“Who’s running the Hangar?”
“I pulled Juan Esposito from Boston.”
I nodded. Juan was a good guy who ran three teams out of Beantown. Former Army Intelligence. Very solid.
Church started to go, but I touched him on the arm.
“Church,” I said, “I know the world’s on fire, but take a moment. If Rudy was here, he’d tell you to—”
“Let me head you off at the pass, Captain. I am well aware that all of this puts a great deal of stress on me. I know that there is a danger of my judgment and clarity of mind being compromised by what’s happened to Circe and Aunt Sallie. This is not my first rodeo. This is hardly the first time I’ve had to deal with personal issues while still working a case. It would be nice to say that I am inexperienced at this sort of thing, but we both know that’s not the case.”
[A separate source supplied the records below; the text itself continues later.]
(** * indie-finder: the dog-detection proxy (NestJS service and controller)

    A shallow embedding of
      - dog-detection.types.ts       (the DTOs),
      - dog-detection.service.ts     (debugLog, processWithRoboflow,
                                      extractDogImages, detectDogs),
      - dog-detection.controller.ts  (the detect-dogs endpoint),
      - config/configuration.ts      (AppConfig and the environment),
      - main.ts                      (the port the application listens on),
      - the test client script       (saveBase64Image, testDogDetection),
    together with the parts of the runtime they call: JavaScript values and
    truthiness, Node's base64 Buffer codec, axios' settling of a reply and the
    file-system calls of the debug log.

    Async functions are modelled in a small monad that carries the outcome
    (a value or a thrown exception), the service object and the list of
    effects performed, in program order. *)

From Stdlib Require Import ZArith List String Ascii Bool Lia Floats.
From Stdlib Require Import DecimalString.
From Stdlib Require DecimalZ DecimalPos.
Import ListNotations.

Local Open Scope list_scope.
Local Open Scope string_scope.

(* ================================================================== *)
(** ** JavaScript values *)
(* ================================================================== *)

Module JS.

(** A JavaScript [number] is an IEEE-754 binary64 value. *)
Definition number := float.
Bind Scope float_scope with number.

(** Falsy numbers are [0], [-0] and [NaN]. *)
Definition number_truthy (n : number) : bool :=
  negb ((n =? 0)%float || PrimFloat.is_nan n).

Definition string_truthy (s : string) : bool :=
  negb (s =? "").

(** [s || d] on strings. *)
Definition string_or (s d : string) : string :=
  if string_truthy s then s else d.

(** What [JSON.parse] produces, plus [undefined] (the value of a property
    that is not there). *)
#[local] Unset Elimination Schemes.
Inductive json : Type :=
| JUndefined
| JNull
| JBool (b : bool)
| JNumber (n : number)
| JString (s : string)
| JArray (items : list json)
| JObject (fields : list (string * json)).
#[local] Set Elimination Schemes.

Definition truthy (v : json) : bool :=
  match v with
  | JUndefined | JNull => false
  | JBool b => b
  | JNumber n => number_truthy n
  | JString s => string_truthy s
  | JArray _ | JObject _ => true
  end.

(** [a || b] *)
Definition or_else (a b : json) : json :=
  if truthy a then a else b.

(** [null] and [undefined]: reading a property of them throws. *)
Definition nullish (v : json) : bool :=
  match v with JUndefined | JNull => true | _ => false end.

(** [Array.isArray(v)] *)
Definition isArray (v : json) : bool :=
  match v with JArray _ => true | _ => false end.

Definition items_of (v : json) : list json :=
  match v with JArray l => l | _ => [] end.

Fixpoint assoc (k : string) (fields : list (string * json)) : json :=
  match fields with
  | [] => JUndefined
  | (k', v) :: rest => if k' =? k then v else assoc k rest
  end.

(** [v.k] for a property name [k] that is not an index and not [length]:
    [None] stands for the TypeError raised on [null] and [undefined]. None
    of these names exists on a number, a boolean, a string or an array,
    where the read yields [undefined]. *)
Definition prop (v : json) (k : string) : option json :=
  match v with
  | JUndefined | JNull => None
  | JObject fields => Some (assoc k fields)
  | _ => Some JUndefined
  end.
(** The rule of the counting loop, with its invariant. *)
Lemma wp_for_range (Inv : Z -> S -> Prop) lo hi (body : Z -> kernel S unit) Q s :
  Inv lo s ->
  (forall i s', lo <= i < hi -> Inv i s' -> wp (body i) (fun _ => Inv (i + 1)) s') ->
  (forall s', Inv (Z.max lo hi) s' -> Q tt s') ->
  wp (for_range lo hi body) Q s.
Proof.
  intros Hlo Hbody HQ. unfold for_range.
  eapply wp_mono; [apply wp_for_count; [exact Hlo|]; intros; apply Hbody; [lia|done]|].
  intros [] s' H. apply HQ.
  by replace (Z.max lo hi) with (lo + Z.of_nat (Z.to_nat (hi - lo))) by lia.
Qed.

Lemma wp_for_fold {A} (Inv : Z -> A -> S -> Prop) lo hi (body : Z -> A -> kernel S A) a Q s :
  Inv lo a s ->
  (forall i a' s', lo <= i < hi -> Inv i a' s' -> wp (body i a') (Inv (i + 1)) s') ->
  (forall a' s', Inv (Z.max lo hi) a' s' -> Q a' s') ->
  wp (for_fold lo hi body a) Q s.
Proof.
  intros Hlo Hbody HQ. unfold for_fold.
  assert (Hgen : forall n i a0 s0, Inv i a0 s0 -> lo <= i -> i + Z.of_nat n <= Z.max lo hi ->
    wp (fold_count n i body a0) (Inv (i + Z.of_nat n)) s0).
  { induction n as [|n IH]; intros i a0 s0 H0 Hi Hn; cbn [fold_count].
    - apply wp_ret. by rewrite Z.add_0_r.
    - apply wp_bind. eapply wp_mono; [apply Hbody; [lia|done]|]. intros a' s' H'.
      replace (i + Z.of_nat (Datatypes.S n)) with (i + 1 + Z.of_nat n) by lia.
      apply IH; [done | lia | lia]. }
  eapply wp_mono; [apply Hgen; [exact Hlo | lia | lia]|].
  intros a' s' H. apply HQ.
  by replace (Z.max lo hi) with (lo + Z.of_nat (Z.to_nat (hi - lo))) by lia.
Qed.

(** Total correctness of the [while] loop: an invariant and a variant below the fuel. *)
Lemma wp_while {A} (Inv : A -> S -> Prop) (variant : A -> S -> Z) fuel cond body (a : A) Q s :
  Inv a s -> 0 <= variant a s < Z.of_nat fuel ->
  (forall a' s', Inv a' s' -> 0 <= variant a' s' ->
    wp (cond a') (fun (c : bool) s1 => if c
      then wp (body a') (fun a2 s2 => Inv a2 s2 /\ 0 <= variant a2 s2 < variant a' s') s1
      else Q a' s1) s') ->
  wp (while fuel cond body a) Q s.
Proof.
  intros Ha Hv Hstep. revert a s Ha Hv. induction fuel as [|n IH]; intros a s Ha Hv; [lia|].
  cbn [while]. apply wp_bind. eapply wp_mono; [apply Hstep; [done|lia]|]. intros [] s1 H1.
  - apply wp_bind. eapply wp_mono; [exact H1|]. intros a2 s2 [H2 H3]. apply IH; [done|lia].
  - by apply wp_ret.
Qed.

Lemma wp_for_down (Inv : Z -> S -> Prop) hi (body : Z -> kernel S unit) Q s :
  0 <= hi ->
  Inv hi s ->
  (forall i s', 0 <= i < hi -> Inv (i + 1) s' -> wp (body i) (fun _ => Inv i) s') ->
  (forall s', Inv 0 s' -> Q tt s') ->
  wp (for_down hi body) Q s.
Proof.
  intros Hhi Hstart Hbody HQ. unfold for_down.
  assert (Hgen : forall n s0, Z.of_nat n <= hi -> Inv (Z.of_nat n) s0 ->
    wp (for_down_count n body) (fun _ => Inv 0) s0).
  { induction n as [|n IH]; intros s0 Hn Hs0; [by apply wp_ret|]. simpl.
    apply wp_bind. eapply wp_mono; [apply Hbody; [lia|]|].
    - by replace (Z.of_nat n + 1) with (Z.of_nat (Datatypes.S n)) by lia.
    - intros [] s' Hs'. apply IH; [lia|done]. }
  eapply wp_mono; [apply Hgen; [lia|]|].
  - by rewrite Z2Nat.id by lia.
  - intros [] s' H. by apply HQ.
Qed.

Lemma wp_scan_count {R} (Inv : Z -> S -> Prop) (Found : R -> S -> Prop) body n i s :
  Inv i s ->
  (forall j s', i <= j < i + Z.of_nat n -> Inv j s' ->
    wp (body j) (fun r s'' => match r with Some v => Found v s'' | None => Inv (j + 1) s'' end) s') ->
  wp (scan_count n i body)
    (fun r s' => match r with Some v => Found v s' | None => Inv (i + Z.of_nat n) s' end) s.
Proof.
  revert i s. induction n as [|n IH]; intros i s Hi Hbody; simpl.
  - apply wp_ret. by rewrite Z.add_0_r.
  - apply wp_bind. eapply wp_mono; [apply Hbody; [lia|done]|]. intros [v|] s' Hs'; [done|].
    eapply wp_mono; [apply IH; [done|]; intros; apply Hbody; [lia|done]|].
    intros [v|] s'' H; [done|].
    cbn beta in *. by replace (i + Z.of_nat (Datatypes.S n)) with (i + 1 + Z.of_nat n) by lia.
Qed.
(** [lhs | rhs], [lhs & rhs], [lhs ^ rhs]: [lhs] is a copy, changed and returned. *)
Definition combine_with {S} (op : Z -> Z -> Z) (lhs rhs : list Z) : kernel S (list Z) :=
  r ← local lhs (assign_with op rhs);
  mret (snd r).

(** [~b] fills a fresh bitmap. *)
Definition complement : kernel (list Z) (list Z) :=
  for_fold 0 STORAGE_TYPE_INSTANCE_COUNT (fun word result =>
    value ← array_get word;
    r ← local result (array_set word (bnot W value));
    mret (snd r)) m_words_init.

Definition equals (other : list Z) : kernel (list Z) bool :=
  r ← scan_range 0 STORAGE_TYPE_INSTANCE_COUNT (fun word =>
    value ← array_get word;
    rhs ← observe other (array_get word);
    mret (if negb (value =? rhs) then Some false else None));
  mret (default true r).

Definition differs (other : list Z) : kernel (list Z) bool :=
  e ← equals other; mret (negb e).
End Bitmap.

(** ** Specification *)

Section BitmapFacts.
Context (W N : Z) (HW : 8 <= W <= 64) (HN : 0 <= N < 2 ^ 64).

Local Abbreviation COUNT := (STORAGE_TYPE_INSTANCE_COUNT W N).
Local Abbreviation word_of := (word_of W).

(** The bits the object has storage for. *)
Definition capacity : Z := COUNT * W.

(** The abstract view: bit [i] of the bitmap. *)
Definition contains (b : list Z) (i : Z) : bool := Z.testbit (znth b (word_of i)) (i mod W).

Record wf (b : list Z) : Prop := {
  wf_length : zlen b = COUNT;
  wf_words k : 0 <= k < COUNT -> in_width W (znth b k);
}.

(** [b'] is [b] with the bits of [lo, hi) set to [v]. *)
Definition assigned (b b' : list Z) (lo hi : Z) (v : bool) : Prop :=
  wf b' /\
  forall i, 0 <= i < capacity ->
    contains b' i = if (lo <=? i) && (i <? hi) then v else contains b i.

Lemma count_nonneg : 0 <= COUNT.
Proof. apply Z.div_pos; unfold BITS_PER_STORAGE_TYPE_INSTANCE, bit_width; lia. Qed.

Lemma capacity_le : capacity <= N.
Proof.
  unfold capacity, STORAGE_TYPE_INSTANCE_COUNT, BITS_PER_STORAGE_TYPE_INSTANCE, bit_width.
  pose proof (Z.mul_div_le N W). lia.
Qed.

Lemma word_of_eq i : word_of i = i / W.
Proof. done. Qed.

Lemma word_of_range i : 0 <= i < capacity -> 0 <= word_of i < COUNT.
Proof.
  unfold capacity. intros Hi. rewrite word_of_eq. split; [apply Z.div_pos; lia|].
  apply Z.div_lt_upper_bound; lia.
Qed.

Lemma offset_range i : 0 <= i mod W < W.
Proof. apply Z.mod_pos_bound. lia. Qed.

Lemma offset_of_eq i : offset_of W i = i mod W.
Proof.
  unfold offset_of, u32, BITS_PER_STORAGE_TYPE_INSTANCE, bit_width. apply wrap_small.
  pose proof (offset_range i). split; lia.
Qed.

Lemma word_decompose i : i = word_of i * W + i mod W.
Proof. rewrite word_of_eq. pose proof (Z.div_mod i W). lia. Qed.

Lemma word_compose k r : 0 <= r < W -> word_of (k * W + r) = k /\ (k * W + r) mod W = r.
Proof.
  intros Hr. rewrite word_of_eq.
  replace (k * W + r) with (r + k * W) by lia.
  rewrite Z.div_add, Z.mod_add, Z.div_small, Z.mod_small by lia. lia.
Qed.

(** The bits below word [k] are the indices below [k * W]. *)
Lemma word_lt i k : word_of i < k <-> i < k * W.
Proof. pose proof (word_decompose i). pose proof (offset_range i). nia. Qed.

(** The order of bit indices is the order of (word, offset) pairs. *)
Lemma word_order i j :
  i <= j <-> word_of i < word_of j \/ word_of i = word_of j /\ i mod W <= j mod W.
Proof.
  pose proof (word_decompose i). pose proof (word_decompose j).
  pose proof (offset_range i). pose proof (offset_range j). nia.
Qed.

Lemma testbit_bit_of i j : 0 <= j -> Z.testbit (bit_of W i) j = (j =? i mod W).
Proof.
  intros Hj. pose proof (offset_range i). unfold bit_of. rewrite offset_of_eq. bool_solve.
Qed.

Lemma bit_of_bit i : bit_of W i = bit W (i mod W).
Proof.
  pose proof (offset_range i). unfold bit_of, bit, bit_width. rewrite offset_of_eq.
  destruct (Z.leb_spec W (i mod W)); [lia|done].
Qed.

Lemma testbit_mask_from i j :
  0 <= j < W -> Z.testbit (mask_from W i) j = (i mod W <=? j).
Proof.
  intros Hj. pose proof (offset_range i). unfold mask_from. rewrite offset_of_eq.
  rewrite testbit_bnot, testbit_mask by lia. bool_solve.
Qed.

Lemma testbit_mask_upto i j :
  0 <= j < W -> Z.testbit (mask_upto W i) j = (j <=? i mod W).
Proof.
  intros Hj. pose proof (offset_range i). unfold mask_upto. rewrite offset_of_eq.
  unfold u32. rewrite wrap_small by (split; lia). rewrite testbit_mask by lia. bool_solve.
Qed.

Lemma mask_from_range i : in_width W (mask_from W i).
Proof. apply bnot_range. lia. Qed.

Lemma mask_upto_range i : in_width W (mask_upto W i).
Proof. apply mask_range; [lia|]. apply wrap_range. lia. Qed.

Lemma all_bits_range : in_width W (all_bits W).
Proof. apply bnot_range. lia. Qed.

Lemma zero_range : in_width W 0.
Proof. split; [lia | apply pow2_pos; lia]. Qed.

Hint Resolve mask_from_range mask_upto_range all_bits_range zero_range : width.

(** Every bit of a well-formed bitmap is determined by its words, and conversely. *)
Lemma wf_ext b1 b2 :
  wf b1 -> wf b2 -> (forall i, 0 <= i < capacity -> contains b1 i = contains b2 i) -> b1 = b2.
Proof.
  intros [Hl1 Hw1] [Hl2 Hw2] Heq. apply array_ext; [congruence|]. rewrite Hl1. intros k Hk.
  apply (width_bits_inj W); [lia | auto | auto |]. intros r Hr.
  specialize (Heq (k * W + r)). unfold contains in Heq.
  destruct (word_compose k r Hr) as [E1 E2]. rewrite E1, E2 in Heq. apply Heq.
  unfold capacity. nia.
Qed.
“Okay, so you got that part. Rudy would approve. But here’s the other thing. Circe is down, Rudy is down, Aunt Sallie is down. I was down for a day. This is more than a matter of us having to function under stress. I think that is part of the point. We know how devious the Seven Kings are. I see all this stuff happening, and I have to look at the timing. It’s more than a series of punches. They know we can take punches. Who better? No, this is like dodging punches while somebody is throwing firecrackers into the ring. It’s shock an awe.”
Church went over and sat down on the edge of the bed. “You think this is more than an attack on us?”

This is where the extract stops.